Le plateau vocal est fringant, entre le vif et spirituel Schaunard du baryton Ronan Debois, le clair Colline Nicolas Legoux (baryton-basse) et le phénoménal Alcindor, vieux dandy nerveux et plein de verve, campé par Benjamin Alunni (ténor). En Musette, on retrouve avec grand plaisir le soprano de Marie-Ève Munger, joliment arrondi, soigneusement dosé, aux aigus charmeurs et au fort caractère. Sa très admirable petite prière finale ferait presque voir la Sainte Vierge telle qu'au Sacré-Cœur de Montmartre... c'est la meilleure conclusion à la quête collective réalisée sur et par-delà la scène.
Le projet mené par Pauline Bureau (mise en scène, adaptation et traduction) réussit en effet à confier La bohème aux jeunes, parmi les artistes et dans le public.
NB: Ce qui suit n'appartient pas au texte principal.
(** * Zip-code record store: a shallow embedding of [buffer.cpp] and of the
    lookup driver of [main.cpp]

    The development follows the C++ sources function by function.

    - A [std::string], the contents of a file and the bytes held by a
      [std::vector<char>] are lists of 8-bit characters ([cstring]).
    - An input stream ([std::ifstream], [std::stringstream]) is the record
      [istream]: the characters still to be read, the read position and the
      two state bits the code depends on ([eofbit], [failbit]).
    - [uint16_t], [uint32_t] and [std::streamoff] are integers of [Z]; the
      conversions that truncate ([uint32_t n = v.size()]) are written out with
      [wrap32], and the bytes of an integer written through
      [reinterpret_cast<const char*>] are laid out least significant byte
      first, as on the x86 targets the project is built for.
    - The member [records] of [Buffer] and the files on disk form the [world]
      every member function receives and returns; C++ exceptions and reads of
      uninitialised variables are explicit [outcome]s.
    - [double], [std::stod] and the stream insertion of a [double] come from
      the C++ standard library, not from this repository; they are the
      interface [StdDouble], with [binary64] as reference instance.

    Left out of the model: console output ([std::cout], [std::cerr]),
    allocation failure, and locales other than the classic one.

    The file is laid out as follows: the embedding of the sources, the
    layouts and readings the specification speaks of, example data; then the
    lemmas, the properties of the specification (C1 to C10) and their closed
    instances. *)

From Stdlib Require Import ZArith List Ascii String Lia.
From Stdlib Require Import Floats.SpecFloat.
From stdpp Require Import base list strings gmap.

#[local] Open Scope Z_scope.
#[local] Open Scope list_scope.

(** ** Characters and strings *)

Abbreviation cstring := (list ascii).

(** A string literal of the source. *)
Definition lit (s : string) : cstring := list_ascii_of_string s.

Definition NUL : ascii := "000"%char.
Definition comma : ascii := ","%char.
Definition newline : ascii := "010"%char.
Definition space : ascii := " "%char.

(** [std::isspace] in the classic locale: space and the controls 9 to 13. *)
Definition isspace (c : ascii) : bool :=
  let n := nat_of_ascii c in
  ((n =? 32) || ((9 <=? n) && (n <=? 13)))%nat.

Definition isdigit (c : ascii) : bool :=
  let n := nat_of_ascii c in ((48 <=? n) && (n <=? 57))%nat.

Definition digit_value (c : ascii) : Z := Z.of_nat (nat_of_ascii c) - 48.

Definition digit_char (d : Z) : ascii := ascii_of_nat (Z.to_nat (48 + d)).

(** ** Fixed-width integers *)

Definition wrap32 (n : Z) : Z := n mod 2 ^ 32.

Definition byte_of (n : Z) : ascii := ascii_of_nat (Z.to_nat (n mod 256)).
Definition byte_value (c : ascii) : Z := Z.of_nat (nat_of_ascii c).

(** The object representation of a [uint16_t] and of a [uint32_t]. *)
Definition u16_bytes (n : Z) : cstring :=
  [byte_of n; byte_of (n / 256)].
Definition u32_bytes (n : Z) : cstring :=
  [byte_of n; byte_of (n / 256); byte_of (n / 65536); byte_of (n / 16777216)].

Definition u32_of_bytes (l : cstring) : option Z :=
  match l with
  | [b0; b1; b2; b3] =>
      Some (byte_value b0 + 256 * byte_value b1
            + 65536 * byte_value b2 + 16777216 * byte_value b3)
  | _ => None
  end.

(** ** Input streams *)

Record istream := Istream {
  sbuf : cstring;      (* the whole character sequence behind the stream *)
  rest : cstring;      (* what has not been extracted yet *)
  gpos : nat;          (* number of characters extracted so far *)
  eofbit : bool;
  failbit : bool
}.

(** A stream just opened on [content] ([std::ifstream f(name)] after a
    successful open, [std::stringstream ss(text)]). *)
Definition stream_of (content : cstring) : istream :=
  Istream content content 0 false false.

Definition good (s : istream) : bool := negb (eofbit s) && negb (failbit s).
Definition fail (s : istream) : bool := failbit s.

Definition set_fail (s : istream) : istream :=
  Istream (sbuf s) (rest s) (gpos s) (eofbit s) true.

(** The characters before the first [delim] and, when there is one, what
    follows it. *)
Fixpoint scan_delim (delim : ascii) (l : cstring) : cstring * option cstring :=
  match l with
  | [] => ([], None)
  | c :: l' =>
      if Ascii.eqb c delim then ([], Some l')
      else let '(tok, r) := scan_delim delim l' in (c :: tok, r)
  end.

(** [std::getline(s, str, delim)].  When the stream is not good on entry the
    call sets [failbit] and leaves [str] as it was; otherwise [str] is erased
    and receives the characters up to the delimiter, which is extracted and
    dropped.  Reaching the end sets [eofbit], and [failbit] too when nothing
    at all was extracted. *)
Definition getline (s : istream) (str : cstring) (delim : ascii)
  : istream * cstring :=
  if good s then
    match scan_delim delim (rest s) with
    | (tok, Some r) =>
        (Istream (sbuf s) r (gpos s + S (length tok)) false false, tok)
    | (tok, None) =>
        (Istream (sbuf s) [] (gpos s + length tok) true
           (match tok with [] => true | _ => false end), tok)
    end
  else (set_fail s, str).

(** [s.read(dst, n)]: the characters stored into [dst], in order.  A short
    read stores what is left and sets [eofbit] and [failbit]. *)
Definition read (s : istream) (n : nat) : istream * cstring :=
  if good s then
    if (n <=? length (rest s))%nat then
      (Istream (sbuf s) (drop n (rest s)) (gpos s + n) false false,
       take n (rest s))
    else
      (Istream (sbuf s) [] (gpos s + length (rest s)) true true, rest s)
  else (set_fail s, []).

(** [uint32_t x; s.read(reinterpret_cast<char*>(&x), sizeof(x))]: [None]
    when fewer than four bytes were stored, so that [x] stays (partly)
    uninitialised. *)
Definition read_u32 (s : istream) : istream * option Z :=
  let '(s', bytes) := read s 4 in (s', u32_of_bytes bytes).

(** [std::vector<char> buffer(n); s.read(buffer.data(), n);
    std::string recordString(buffer.begin(), buffer.end())]: the vector is
    value-initialised, so the characters a short read does not store stay
    zero. *)
Definition read_vector (s : istream) (n : nat) : istream * cstring :=
  let '(s', bytes) := read s n in
  (s', bytes ++ replicate (n - length bytes) NUL).

(** [s.tellg()]: the position, or -1 when the stream is not good. *)
Definition tellg (s : istream) : istream * Z :=
  if good s then (s, Z.of_nat (gpos s)) else (set_fail s, -1).

(** [s.seekg(pos)] on an input file: a negative position fails, a position
    past the end is accepted and the next read finds nothing. *)
Definition seekg (s : istream) (pos : Z) : istream :=
  if failbit s then s
  else if pos <? 0 then Istream (sbuf s) (rest s) (gpos s) false true
  else Istream (sbuf s) (drop (Z.to_nat pos) (sbuf s)) (Z.to_nat pos) false false.

(** ** Formatted input and output *)

(** The longest prefix of [l] whose characters satisfy [p], and the rest. *)
Fixpoint span (p : ascii -> bool) (l : cstring) : cstring * cstring :=
  match l with
  | [] => ([], [])
  | c :: l' =>
      if p c then let '(tok, r) := span p l' in (c :: tok, r) else ([], l)
  end.

(** The sentry of a formatted extraction: leading white space is skipped;
    running into the end while skipping sets [eofbit] and [failbit]. *)
Definition skipws (s : istream) : istream :=
  if good s then
    let '(ws, r) := span isspace (rest s) in
    match r with
    | [] => Istream (sbuf s) [] (gpos s + length ws) true true
    | _ :: _ => Istream (sbuf s) r (gpos s + length ws) false false
    end
  else set_fail s.

Definition at_end (r : cstring) : bool :=
  match r with [] => true | _ :: _ => false end.

(** [s >> str] for a [std::string]: the characters up to the next white
    space; [str] is untouched when the sentry fails. *)
Definition extract_string (s : istream) (str : cstring) : istream * cstring :=
  let s1 := skipws s in
  if good s1 then
    let '(tok, r) := span (fun c => negb (isspace c)) (rest s1) in
    (Istream (sbuf s1) r (gpos s1 + length tok) (at_end r) (at_end tok), tok)
  else (s1, str).

Definition digits_value (ds : cstring) : Z :=
  fold_left (fun acc c => 10 * acc + digit_value c) ds 0.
Au prix, certes, de quelques mièvreries peut-être (ces dialogues sentimentaux, assis côte à côte, fleurant leur Disney) et d'allégements certains, voire d’ablations, affectant le carnaval des âmes mû par le livret original de Giacosa et Illica – le peintre Marcel, pourtant très bien défendu par le baryton Jean-Christophe Lanièce, perd beaucoup de son acuité sur l'existence –, toute la force du drame est bien là, avec sa fin poignante, dans une scénographie simple mais habile à recréer en notre monde contemporain le Paris de la fin XIXe siècle, grâce aux costumes lumineux, mais non tape-à-l’œil, d'Alice Touvet et au décor unique d’Emmanuelle Roy, représentant en vertical les aspirations des bohémiens, mais aussi pivotant et bien habillé par la vidéo. Comme Paris manque d'atmosphère et notre jeunesse y perd ses illusions, ramener un grand classique de l'opéra à l'adolescence de l'art paraît fort bienvenu.